(Dataset entries)
----

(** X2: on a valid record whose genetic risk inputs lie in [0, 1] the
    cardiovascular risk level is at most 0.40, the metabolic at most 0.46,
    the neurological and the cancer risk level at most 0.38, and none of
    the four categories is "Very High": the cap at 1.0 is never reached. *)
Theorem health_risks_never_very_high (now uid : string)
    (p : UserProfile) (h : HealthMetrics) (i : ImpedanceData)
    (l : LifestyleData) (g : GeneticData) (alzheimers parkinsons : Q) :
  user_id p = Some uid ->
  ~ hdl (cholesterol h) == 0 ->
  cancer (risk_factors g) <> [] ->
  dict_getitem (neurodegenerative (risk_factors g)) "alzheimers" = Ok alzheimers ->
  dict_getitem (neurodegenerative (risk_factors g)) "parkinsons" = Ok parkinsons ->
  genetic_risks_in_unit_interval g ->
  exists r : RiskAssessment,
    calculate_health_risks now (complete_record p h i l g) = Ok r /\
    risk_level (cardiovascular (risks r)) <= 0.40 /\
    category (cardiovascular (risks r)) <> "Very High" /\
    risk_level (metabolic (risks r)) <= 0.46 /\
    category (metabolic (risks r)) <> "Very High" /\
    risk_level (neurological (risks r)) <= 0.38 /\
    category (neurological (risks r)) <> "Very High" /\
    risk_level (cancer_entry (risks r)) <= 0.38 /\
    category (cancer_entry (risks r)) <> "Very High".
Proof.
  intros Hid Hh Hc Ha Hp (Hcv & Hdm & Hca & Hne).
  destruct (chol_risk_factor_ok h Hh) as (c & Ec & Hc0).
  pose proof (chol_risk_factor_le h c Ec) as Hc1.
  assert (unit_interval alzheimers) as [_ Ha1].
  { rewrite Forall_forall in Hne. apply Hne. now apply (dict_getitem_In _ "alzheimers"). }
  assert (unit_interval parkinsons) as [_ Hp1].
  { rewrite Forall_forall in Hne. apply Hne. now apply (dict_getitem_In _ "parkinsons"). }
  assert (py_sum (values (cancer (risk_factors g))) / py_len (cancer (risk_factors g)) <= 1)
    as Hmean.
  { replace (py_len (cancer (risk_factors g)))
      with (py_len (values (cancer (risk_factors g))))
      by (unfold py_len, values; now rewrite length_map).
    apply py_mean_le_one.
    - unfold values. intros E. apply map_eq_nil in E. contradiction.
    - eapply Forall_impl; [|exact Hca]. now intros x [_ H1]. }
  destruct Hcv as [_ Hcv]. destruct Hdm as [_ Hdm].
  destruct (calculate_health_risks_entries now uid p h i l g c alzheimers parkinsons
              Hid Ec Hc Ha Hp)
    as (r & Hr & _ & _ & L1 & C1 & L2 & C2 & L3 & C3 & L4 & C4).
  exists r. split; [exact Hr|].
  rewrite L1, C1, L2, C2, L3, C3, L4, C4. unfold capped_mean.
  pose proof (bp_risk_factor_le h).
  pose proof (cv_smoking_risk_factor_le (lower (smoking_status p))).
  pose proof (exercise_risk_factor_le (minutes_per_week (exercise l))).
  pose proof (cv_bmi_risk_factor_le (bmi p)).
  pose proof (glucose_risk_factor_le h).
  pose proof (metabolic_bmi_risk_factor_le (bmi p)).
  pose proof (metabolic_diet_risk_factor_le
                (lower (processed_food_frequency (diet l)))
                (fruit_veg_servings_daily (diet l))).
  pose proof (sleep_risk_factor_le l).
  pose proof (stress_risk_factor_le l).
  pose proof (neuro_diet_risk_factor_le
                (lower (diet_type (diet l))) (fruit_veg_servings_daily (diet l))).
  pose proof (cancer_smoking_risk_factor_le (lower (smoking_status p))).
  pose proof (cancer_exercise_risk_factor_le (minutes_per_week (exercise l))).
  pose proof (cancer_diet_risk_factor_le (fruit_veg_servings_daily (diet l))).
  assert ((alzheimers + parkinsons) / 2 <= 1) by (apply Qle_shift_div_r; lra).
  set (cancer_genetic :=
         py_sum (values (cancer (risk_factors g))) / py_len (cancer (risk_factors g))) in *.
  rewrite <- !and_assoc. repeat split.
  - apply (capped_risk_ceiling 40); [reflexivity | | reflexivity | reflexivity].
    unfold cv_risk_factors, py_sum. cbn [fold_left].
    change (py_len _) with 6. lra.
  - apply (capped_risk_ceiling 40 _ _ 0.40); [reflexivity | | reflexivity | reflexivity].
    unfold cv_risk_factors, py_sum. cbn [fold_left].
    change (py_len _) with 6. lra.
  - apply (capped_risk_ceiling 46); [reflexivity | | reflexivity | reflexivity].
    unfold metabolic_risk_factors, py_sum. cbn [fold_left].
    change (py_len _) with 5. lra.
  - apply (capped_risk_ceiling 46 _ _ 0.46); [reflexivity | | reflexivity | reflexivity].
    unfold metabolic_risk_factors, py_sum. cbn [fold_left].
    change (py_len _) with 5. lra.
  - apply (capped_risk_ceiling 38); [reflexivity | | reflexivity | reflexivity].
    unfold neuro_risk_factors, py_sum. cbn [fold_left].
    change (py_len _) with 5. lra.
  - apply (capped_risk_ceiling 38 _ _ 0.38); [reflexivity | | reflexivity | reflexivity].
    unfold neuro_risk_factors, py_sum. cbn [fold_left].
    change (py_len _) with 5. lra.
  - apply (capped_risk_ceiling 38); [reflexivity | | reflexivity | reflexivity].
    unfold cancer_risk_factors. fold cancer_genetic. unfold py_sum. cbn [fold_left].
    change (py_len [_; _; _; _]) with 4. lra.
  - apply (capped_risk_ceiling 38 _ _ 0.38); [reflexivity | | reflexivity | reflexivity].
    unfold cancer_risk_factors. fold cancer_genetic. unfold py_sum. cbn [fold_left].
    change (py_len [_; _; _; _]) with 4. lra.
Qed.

----

▶ _WORK TO BE COMPLETED_
Please return all of the entries exactly as they were given.

▶ _TASK RESULT_
(** X2: on a valid record whose genetic risk inputs lie in [0, 1] the
    cardiovascular risk level is at most 0.40, the metabolic at most 0.46,
    the neurological and the cancer risk level at most 0.38, and none of
    the four categories is "Very High": the cap at 1.0 is never reached. *)
Theorem health_risks_never_very_high (now uid : string)
    (p : UserProfile) (h : HealthMetrics) (i : ImpedanceData)
    (l : LifestyleData) (g : GeneticData) (alzheimers parkinsons : Q) :
  user_id p = Some uid ->
  ~ hdl (cholesterol h) == 0 ->
  cancer (risk_factors g) <> [] ->
  dict_getitem (neurodegenerative (risk_factors g)) "alzheimers" = Ok alzheimers ->
  dict_getitem (neurodegenerative (risk_factors g)) "parkinsons" = Ok parkinsons ->
  genetic_risks_in_unit_interval g ->
  exists r : RiskAssessment,
    calculate_health_risks now (complete_record p h i l g) = Ok r /\
    risk_level (cardiovascular (risks r)) <= 0.40 /\
    category (cardiovascular (risks r)) <> "Very High" /\
    risk_level (metabolic (risks r)) <= 0.46 /\
    category (metabolic (risks r)) <> "Very High" /\
    risk_level (neurological (risks r)) <= 0.38 /\
    category (neurological (risks r)) <> "Very High" /\
    risk_level (cancer_entry (risks r)) <= 0.38 /\
    category (cancer_entry (risks r)) <> "Very High".
Proof.
  intros Hid Hh Hc Ha Hp (Hcv & Hdm & Hca & Hne).
  destruct (chol_risk_factor_ok h Hh) as (c & Ec & Hc0).
  pose proof (chol_risk_factor_le h c Ec) as Hc1.
  assert (unit_interval alzheimers) as [_ Ha1].
  { rewrite Forall_forall in Hne. apply Hne. now apply (dict_getitem_In _ "alzheimers"). }
  assert (unit_interval parkinsons) as [_ Hp1].
  { rewrite Forall_forall in Hne. apply Hne. now apply (dict_getitem_In _ "parkinsons"). }
  assert (py_sum (values (cancer (risk_factors g))) / py_len (cancer (risk_factors g)) <= 1)
    as Hmean.
  { replace (py_len (cancer (risk_factors g)))
      with (py_len (values (cancer (risk_factors g))))
      by (unfold py_len, values; now rewrite length_map).
    apply py_mean_le_one.
    - unfold values. intros E. apply map_eq_nil in E. contradiction.
    - eapply Forall_impl; [|exact Hca]. now intros x [_ H1]. }
  destruct Hcv as [_ Hcv]. destruct Hdm as [_ Hdm].
  destruct (calculate_health_risks_entries now uid p h i l g c alzheimers parkinsons
              Hid Ec Hc Ha Hp)
    as (r & Hr & _ & _ & L1 & C1 & L2 & C2 & L3 & C3 & L4 & C4).
  exists r. split; [exact Hr|].
  rewrite L1, C1, L2, C2, L3, C3, L4, C4. unfold capped_mean.
  pose proof (bp_risk_factor_le h).
  pose proof (cv_smoking_risk_factor_le (lower (smoking_status p))).
  pose proof (exercise_risk_factor_le (minutes_per_week (exercise l))).
  pose proof (cv_bmi_risk_factor_le (bmi p)).
  pose proof (glucose_risk_factor_le h).
  pose proof (metabolic_bmi_risk_factor_le (bmi p)).
  pose proof (metabolic_diet_risk_factor_le
                (lower (processed_food_frequency (diet l)))
                (fruit_veg_servings_daily (diet l))).
  pose proof (sleep_risk_factor_le l).
  pose proof (stress_risk_factor_le l).
  pose proof (neuro_diet_risk_factor_le
                (lower (diet_type (diet l))) (fruit_veg_servings_daily (diet l))).
  pose proof (cancer_smoking_risk_factor_le (lower (smoking_status p))).
  pose proof (cancer_exercise_risk_factor_le (minutes_per_week (exercise l))).
  pose proof (cancer_diet_risk_factor_le (fruit_veg_servings_daily (diet l))).
  assert ((alzheimers + parkinsons) / 2 <= 1) by (apply Qle_shift_div_r; lra).
  set (cancer_genetic :=
         py_sum (values (cancer (risk_factors g))) / py_len (cancer (risk_factors g))) in *.
  rewrite <- !and_assoc. repeat split.
  - apply (capped_risk_ceiling 40); [reflexivity | | reflexivity | reflexivity].
    unfold cv_risk_factors, py_sum. cbn [fold_left].
    change (py_len _) with 6. lra.
  - apply (capped_risk_ceiling 40 _ _ 0.40); [reflexivity | | reflexivity | reflexivity].
    unfold cv_risk_factors, py_sum. cbn [fold_left].
    change (py_len _) with 6. lra.
  - apply (capped_risk_ceiling 46); [reflexivity | | reflexivity | reflexivity].
    unfold metabolic_risk_factors, py_sum. cbn [fold_left].
    change (py_len _) with 5. lra.
  - apply (capped_risk_ceiling 46 _ _ 0.46); [reflexivity | | reflexivity | reflexivity].
    unfold metabolic_risk_factors, py_sum. cbn [fold_left].
    change (py_len _) with 5. lra.
  - apply (capped_risk_ceiling 38); [reflexivity | | reflexivity | reflexivity].
    unfold neuro_risk_factors, py_sum. cbn [fold_left].
    change (py_len _) with 5. lra.
  - apply (capped_risk_ceiling 38 _ _ 0.38); [reflexivity | | reflexivity | reflexivity].
    unfold neuro_risk_factors, py_sum. cbn [fold_left].
    change (py_len _) with 5. lra.
  - apply (capped_risk_ceiling 38); [reflexivity | | reflexivity | reflexivity].
    unfold cancer_risk_factors. fold cancer_genetic. unfold py_sum. cbn [fold_left].
    change (py_len [_; _; _; _]) with 4. lra.
  - apply (capped_risk_ceiling 38 _ _ 0.38); [reflexivity | | reflexivity | reflexivity].
    unfold cancer_risk_factors. fold cancer_genetic. unfold py_sum. cbn [fold_left].
    change (py_len [_; _; _; _]) with 4. lra.
Qed.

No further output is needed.